_Work order_
Only those lines running from the start of the listing below through the line that holds "Lemma pow2_half_pos : 0 < 2 ^ (bits ty - 1)." are to be written out, exactly and in full.

[[ Information given, beginning ]]

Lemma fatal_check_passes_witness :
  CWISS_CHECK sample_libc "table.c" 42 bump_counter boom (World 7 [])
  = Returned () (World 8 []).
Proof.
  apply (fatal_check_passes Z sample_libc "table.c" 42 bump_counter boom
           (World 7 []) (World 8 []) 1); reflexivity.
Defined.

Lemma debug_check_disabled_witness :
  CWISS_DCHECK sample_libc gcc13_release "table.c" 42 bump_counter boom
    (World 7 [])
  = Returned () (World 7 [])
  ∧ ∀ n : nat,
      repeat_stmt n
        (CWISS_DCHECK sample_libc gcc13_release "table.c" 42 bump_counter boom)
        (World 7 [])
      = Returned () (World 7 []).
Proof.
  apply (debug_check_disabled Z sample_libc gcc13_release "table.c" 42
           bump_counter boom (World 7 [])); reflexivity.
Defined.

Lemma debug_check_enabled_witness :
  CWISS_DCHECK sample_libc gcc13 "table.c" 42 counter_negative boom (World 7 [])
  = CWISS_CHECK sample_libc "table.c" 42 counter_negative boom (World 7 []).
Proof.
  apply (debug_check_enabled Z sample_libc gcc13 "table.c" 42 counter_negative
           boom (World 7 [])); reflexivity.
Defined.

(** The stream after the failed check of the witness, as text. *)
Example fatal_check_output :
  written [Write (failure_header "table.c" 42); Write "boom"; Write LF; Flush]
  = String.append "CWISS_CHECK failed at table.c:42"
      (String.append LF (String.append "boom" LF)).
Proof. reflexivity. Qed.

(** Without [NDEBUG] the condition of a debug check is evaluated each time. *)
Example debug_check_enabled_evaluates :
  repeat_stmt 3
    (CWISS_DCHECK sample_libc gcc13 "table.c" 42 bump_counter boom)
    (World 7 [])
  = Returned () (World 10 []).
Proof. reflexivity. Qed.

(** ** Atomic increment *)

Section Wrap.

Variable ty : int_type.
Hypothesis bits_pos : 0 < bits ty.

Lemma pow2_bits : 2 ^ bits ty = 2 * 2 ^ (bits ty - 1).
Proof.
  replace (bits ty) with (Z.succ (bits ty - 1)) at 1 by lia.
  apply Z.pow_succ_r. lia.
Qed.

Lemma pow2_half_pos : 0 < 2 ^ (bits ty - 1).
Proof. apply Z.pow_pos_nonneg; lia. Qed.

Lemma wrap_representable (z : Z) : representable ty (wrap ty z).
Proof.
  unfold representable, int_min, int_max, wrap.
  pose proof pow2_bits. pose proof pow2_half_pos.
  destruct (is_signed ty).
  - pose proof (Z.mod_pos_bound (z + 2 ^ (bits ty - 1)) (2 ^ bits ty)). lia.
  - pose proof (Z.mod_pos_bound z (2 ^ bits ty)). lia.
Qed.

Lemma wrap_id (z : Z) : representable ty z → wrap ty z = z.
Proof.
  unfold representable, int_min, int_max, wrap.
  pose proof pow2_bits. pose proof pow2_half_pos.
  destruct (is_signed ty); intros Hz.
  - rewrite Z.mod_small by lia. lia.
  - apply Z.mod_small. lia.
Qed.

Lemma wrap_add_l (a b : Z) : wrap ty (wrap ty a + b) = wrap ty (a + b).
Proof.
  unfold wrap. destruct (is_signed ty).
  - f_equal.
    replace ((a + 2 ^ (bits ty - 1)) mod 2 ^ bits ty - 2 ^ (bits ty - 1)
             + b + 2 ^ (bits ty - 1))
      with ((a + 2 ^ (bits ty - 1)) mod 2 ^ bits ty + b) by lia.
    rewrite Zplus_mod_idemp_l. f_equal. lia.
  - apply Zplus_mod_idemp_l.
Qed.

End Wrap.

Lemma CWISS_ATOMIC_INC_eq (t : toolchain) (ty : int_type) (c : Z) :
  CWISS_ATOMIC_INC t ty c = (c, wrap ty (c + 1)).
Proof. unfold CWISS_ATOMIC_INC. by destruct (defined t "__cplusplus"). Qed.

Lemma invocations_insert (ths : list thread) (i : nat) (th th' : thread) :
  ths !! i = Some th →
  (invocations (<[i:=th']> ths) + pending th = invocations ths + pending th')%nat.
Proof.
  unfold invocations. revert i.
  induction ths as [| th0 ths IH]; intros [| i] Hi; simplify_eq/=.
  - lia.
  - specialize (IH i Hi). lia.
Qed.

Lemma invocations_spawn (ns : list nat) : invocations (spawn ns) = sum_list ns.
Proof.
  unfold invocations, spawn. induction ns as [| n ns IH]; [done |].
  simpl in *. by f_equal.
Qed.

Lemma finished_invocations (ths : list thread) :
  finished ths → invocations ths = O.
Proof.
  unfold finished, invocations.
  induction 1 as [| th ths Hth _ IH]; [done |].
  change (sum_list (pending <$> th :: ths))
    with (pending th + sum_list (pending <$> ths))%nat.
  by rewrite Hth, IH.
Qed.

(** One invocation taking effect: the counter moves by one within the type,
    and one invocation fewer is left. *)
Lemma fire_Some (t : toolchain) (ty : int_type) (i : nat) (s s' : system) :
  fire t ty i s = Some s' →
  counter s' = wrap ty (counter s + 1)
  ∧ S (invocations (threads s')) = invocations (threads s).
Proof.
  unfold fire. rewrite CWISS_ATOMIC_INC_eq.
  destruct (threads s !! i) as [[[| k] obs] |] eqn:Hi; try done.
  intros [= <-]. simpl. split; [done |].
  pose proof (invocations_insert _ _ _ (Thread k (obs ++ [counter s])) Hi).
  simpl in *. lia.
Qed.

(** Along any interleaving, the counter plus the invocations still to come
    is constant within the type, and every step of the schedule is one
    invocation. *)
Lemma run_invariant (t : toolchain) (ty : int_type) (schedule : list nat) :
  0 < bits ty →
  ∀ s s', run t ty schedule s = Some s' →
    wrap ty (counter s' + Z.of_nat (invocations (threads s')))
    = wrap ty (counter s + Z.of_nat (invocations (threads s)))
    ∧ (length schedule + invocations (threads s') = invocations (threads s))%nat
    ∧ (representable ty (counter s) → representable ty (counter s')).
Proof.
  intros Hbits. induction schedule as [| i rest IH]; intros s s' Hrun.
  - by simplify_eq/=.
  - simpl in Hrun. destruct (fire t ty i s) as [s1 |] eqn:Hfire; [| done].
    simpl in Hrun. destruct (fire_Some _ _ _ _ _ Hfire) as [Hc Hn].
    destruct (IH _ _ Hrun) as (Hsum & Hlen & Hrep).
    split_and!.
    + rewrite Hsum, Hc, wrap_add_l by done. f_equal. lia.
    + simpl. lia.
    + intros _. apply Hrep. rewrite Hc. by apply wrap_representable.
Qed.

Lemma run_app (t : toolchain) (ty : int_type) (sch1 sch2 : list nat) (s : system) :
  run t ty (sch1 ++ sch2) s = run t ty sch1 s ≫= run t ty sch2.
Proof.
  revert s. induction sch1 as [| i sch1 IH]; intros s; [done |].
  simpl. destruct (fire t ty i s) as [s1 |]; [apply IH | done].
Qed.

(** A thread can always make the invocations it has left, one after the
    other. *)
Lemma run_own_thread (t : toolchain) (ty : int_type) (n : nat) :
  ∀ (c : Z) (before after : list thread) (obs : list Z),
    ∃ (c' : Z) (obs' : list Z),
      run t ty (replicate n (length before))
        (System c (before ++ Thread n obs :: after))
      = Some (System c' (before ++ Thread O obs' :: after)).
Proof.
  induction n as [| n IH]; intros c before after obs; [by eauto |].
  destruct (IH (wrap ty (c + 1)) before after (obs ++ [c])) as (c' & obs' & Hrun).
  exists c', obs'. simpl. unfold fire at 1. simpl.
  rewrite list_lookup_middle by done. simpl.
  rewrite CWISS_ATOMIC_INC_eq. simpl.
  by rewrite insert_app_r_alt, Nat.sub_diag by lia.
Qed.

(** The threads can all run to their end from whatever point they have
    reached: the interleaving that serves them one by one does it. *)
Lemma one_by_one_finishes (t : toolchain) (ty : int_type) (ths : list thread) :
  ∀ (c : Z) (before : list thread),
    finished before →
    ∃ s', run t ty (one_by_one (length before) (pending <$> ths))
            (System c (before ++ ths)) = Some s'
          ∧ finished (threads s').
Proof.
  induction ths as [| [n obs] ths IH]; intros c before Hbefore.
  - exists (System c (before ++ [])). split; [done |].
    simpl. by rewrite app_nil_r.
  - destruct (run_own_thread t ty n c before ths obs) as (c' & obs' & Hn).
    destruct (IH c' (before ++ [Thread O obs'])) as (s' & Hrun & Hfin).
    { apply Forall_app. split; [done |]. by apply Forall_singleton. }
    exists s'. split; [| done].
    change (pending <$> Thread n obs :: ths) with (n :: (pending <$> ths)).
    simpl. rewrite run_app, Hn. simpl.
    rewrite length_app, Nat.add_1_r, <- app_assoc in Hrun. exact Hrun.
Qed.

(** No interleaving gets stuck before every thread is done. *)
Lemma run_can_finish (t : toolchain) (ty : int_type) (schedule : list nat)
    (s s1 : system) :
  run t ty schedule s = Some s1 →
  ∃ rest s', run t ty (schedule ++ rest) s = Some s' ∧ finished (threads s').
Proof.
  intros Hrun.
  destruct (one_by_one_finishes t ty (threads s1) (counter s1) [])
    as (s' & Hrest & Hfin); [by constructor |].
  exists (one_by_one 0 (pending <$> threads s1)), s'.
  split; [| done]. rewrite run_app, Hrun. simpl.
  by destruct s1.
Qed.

[[ Information given, end ]]

_Written response_
Lemma fatal_check_passes_witness :
  CWISS_CHECK sample_libc "table.c" 42 bump_counter boom (World 7 [])
  = Returned () (World 8 []).
Proof.
  apply (fatal_check_passes Z sample_libc "table.c" 42 bump_counter boom
           (World 7 []) (World 8 []) 1); reflexivity.
Defined.

Lemma debug_check_disabled_witness :
  CWISS_DCHECK sample_libc gcc13_release "table.c" 42 bump_counter boom
    (World 7 [])
  = Returned () (World 7 [])
  ∧ ∀ n : nat,
      repeat_stmt n
        (CWISS_DCHECK sample_libc gcc13_release "table.c" 42 bump_counter boom)
        (World 7 [])
      = Returned () (World 7 []).
Proof.
  apply (debug_check_disabled Z sample_libc gcc13_release "table.c" 42
           bump_counter boom (World 7 [])); reflexivity.
Defined.

Lemma debug_check_enabled_witness :
  CWISS_DCHECK sample_libc gcc13 "table.c" 42 counter_negative boom (World 7 [])
  = CWISS_CHECK sample_libc "table.c" 42 counter_negative boom (World 7 []).
Proof.
  apply (debug_check_enabled Z sample_libc gcc13 "table.c" 42 counter_negative
           boom (World 7 [])); reflexivity.
Defined.

(** The stream after the failed check of the witness, as text. *)
Example fatal_check_output :
  written [Write (failure_header "table.c" 42); Write "boom"; Write LF; Flush]
  = String.append "CWISS_CHECK failed at table.c:42"
      (String.append LF (String.append "boom" LF)).
Proof. reflexivity. Qed.

(** Without [NDEBUG] the condition of a debug check is evaluated each time. *)
Example debug_check_enabled_evaluates :
  repeat_stmt 3
    (CWISS_DCHECK sample_libc gcc13 "table.c" 42 bump_counter boom)
    (World 7 [])
  = Returned () (World 10 []).
Proof. reflexivity. Qed.

(** ** Atomic increment *)

Section Wrap.

Variable ty : int_type.
Hypothesis bits_pos : 0 < bits ty.

Lemma pow2_bits : 2 ^ bits ty = 2 * 2 ^ (bits ty - 1).
Proof.
  replace (bits ty) with (Z.succ (bits ty - 1)) at 1 by lia.
  apply Z.pow_succ_r. lia.
Qed.

Lemma pow2_half_pos : 0 < 2 ^ (bits ty - 1).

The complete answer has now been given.